En plus de la RT et de l’IN, les rétrovirus codent quelques autres gènes clés importants pour la fabrication d’une particule virale appelée virion. Le gène d’enveloppe appelé env et gag encode les protéines qui forment une enveloppe et une capside, qui entoure le génome de l’ARN. Les génomes à ARN des rétrovirus sont compris entre sept et douze mille bases (7 à 12 kilobases, kb). Le génome humain contient environ trois milliards de paires de bases. (L’ARN est à simple brin, alors que l’ADN est à double brin, d’où les « paires de bases ».)

Un virion de rétrovirus a une taille d’environ 100 nanomètres (nM) et ne peut être vu qu’au microscope électronique. La micrographie électronique (EM) du rétrovirus gamma que nous avons isolé du sang humain en 2009 est présentée ci-dessous :

Il est important de noter que le provirus ne peut pas être transformé en une particule virale infectieuse sans utiliser la machinerie d’une cellule en division. Ceci est illustré dans les parties sombres de la membrane de la cellule où le virus est en train de sortir de la cellule en prenant les lipides de la membrane cellulaire pour compléter le virion.

ICI et PARTOUT 

Essentiellement, tous les animaux ont des rétrovirus intégrés dans leurs génomes. Les oiseaux, les singes, les vaches, les porcs, les chats, les chiens, les souris et les poissons ont tous des rétrovirus codés dans leur génome; même les plantes ont des rétrovirus.

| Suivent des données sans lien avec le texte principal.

(* ===== verification/Autonomy.v ===== *)
(** * The autonomy gate (crates/duduclaw-core/src/autonomy_gate.rs)

    Operators pause autonomous work, of everyone or of one agent, in a state
    file that the gateway and the schedulers share.  This file models reading
    the state and admitting an agent; AutonomyChange models the changes and the
    leases.  The file system is its answers to the calls the code makes. *)

From S2P Require Import Prelude.
From S2P Require Import Bytes.
From S2P Require Import Utf8.
From S2P Require Import Chars.
From S2P Require Import StateFile.

Definition MAX_REASON_CHARS : nat := 1000.
Definition MAX_STATE_BYTES : N := 4 * 1024 * 1024.
Definition MAX_PENDING_CHANGE_RECEIPTS : nat := 4096.

Inductive AutonomyPath :=
| GoalLoop | GoalRound | Dispatcher | Cron | Heartbeat | Responsibility | Autopilot | AssignSchedule | Workflow | Background.

Record PauseEntry := { reason : bytes; who : bytes; at_ : bytes }.
Inductive ChangeScope := ScopeAll | ScopeAgent (id : bytes).
Inductive ChangeMethod := MethodPause | MethodResume.
Record ChangeReceipt := {
  change_id : bytes;
  method : ChangeMethod;
  scope : ChangeScope;
  actor : bytes;
  request_digest : bytes;
  applied_at : bytes;
  completion_recorded : bool;
}.
Record PauseState := { global : option PauseEntry; agents : gmap bytes PauseEntry; state_error : option bytes }.
Record DiskState := {
  version : Z;
  receipts : list ChangeReceipt;
  disk_global : option PauseEntry;
  disk_agents : gmap bytes PauseEntry;
}.
Definition DiskState_default : DiskState := {| version := 1; receipts := []; disk_global := None; disk_agents := ∅ |}.
Definition PauseState_of (d : DiskState) : PauseState :=
  {| global := disk_global d; agents := disk_agents d; state_error := None |}.
Record PauseInfo := { path : AutonomyPath; why : bytes; entry : option PauseEntry; info_state_error : option bytes }.

Definition is_agent_config_refusal (i : PauseInfo) : bool :=
  bool_decide (entry i = None ∧ info_state_error i = None)
  && (ustr_eqb (why i) (b "agent_missing") || starts_with (why i) (b "agent_status_unreadable: ")).


(** [is_valid_agent_id] of lib.rs. *)
Definition is_ascii_alphanumeric (c : N) : bool :=
  (((48 <=? c) && (c <=? 57)) || ((65 <=? c) && (c <=? 90)) || ((97 <=? c) && (c <=? 122)))%N.
Definition is_valid_agent_id (s : bytes) : bool :=
  negb (is_empty s) && (length s <=? 64)%nat
  && forallb (λ c, is_ascii_alphanumeric c || (c =? 45)%N || (c =? 95)%N) (utf8_decode s).

(** The crates the gate calls: serde_json at [DiskState], chrono, uuid, sha2. *)
Class AutonomyCrates := {
  #[global] disk_codec :: StateCodec DiskState;
  (** [parse_from_rfc3339]: nanoseconds since 1970. *)
  parse_rfc3339 : bytes → option Z;
  is_uuid : bytes → bool;
  sha256_hex : bytes → bytes;
  (** The class, line and column of what is wrong in a text. *)
  parse_error : bytes → bytes;
  (** The JSON of the tuple of method, scope, actor and reason. *)
  canonical_request : ChangeMethod → ChangeScope → bytes → option bytes → bytes;
}.

Definition receipt_agent_id (r : ChangeReceipt) : option bytes :=
  match scope r with ScopeAll => None | ScopeAgent id => Some id end.

(** ** The files *)

(** What [open_regular] answers, and [symlink_metadata]. *)
Inductive Opened (A : Type) := OpenNotFound | OpenFailed (e : bytes) | OpenOk (a : A).
Arguments OpenNotFound {A}.
Arguments OpenFailed {A} e.
Arguments OpenOk {A} a.
Inductive Meta := MetaNotFound | MetaFailed (e : bytes) | MetaOk.

(** An open state file: whether it is a regular file, and its bytes. *)
Record OpenFile := { is_file : result bool bytes; contents : result bytes bytes }.

(** The answers of the file system during one reading. *)
Record HomeView := {
  home_is_dir : result bool bytes;
  init_open : Opened unit;
  state_open : Opened OpenFile;
  state_meta : Meta;
  init_meta : Meta;
}.

Section gate.
Context `{AutonomyCrates}.

Definition invalid_receipt : bytes := b "invalid autonomy change receipt".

Les génomes de vertébrés hébergent des milliers d’éléments de rétrovirus endogènes (ERV) qui présentent une structure proche de celle de la forme provirale intégrée des rétrovirus exogènes (régions apparentées à gag, pol et env encadrées par 2 LTR), mais les gènes ont muté de telle sorte que l’on pense qu’ils ne sont pas capables de produire et de libérer des particules infectieuses. C’est-à-dire que les VEA sont très probablement les restes d’infections passées de la lignée germinale par des rétrovirus ancestraux qui ont été paralysés par le système immunitaire de l’hôte. 

Cela signifie que les gènes rétroviraux sont défectueux et ne libèrent plus de particules infectieuses.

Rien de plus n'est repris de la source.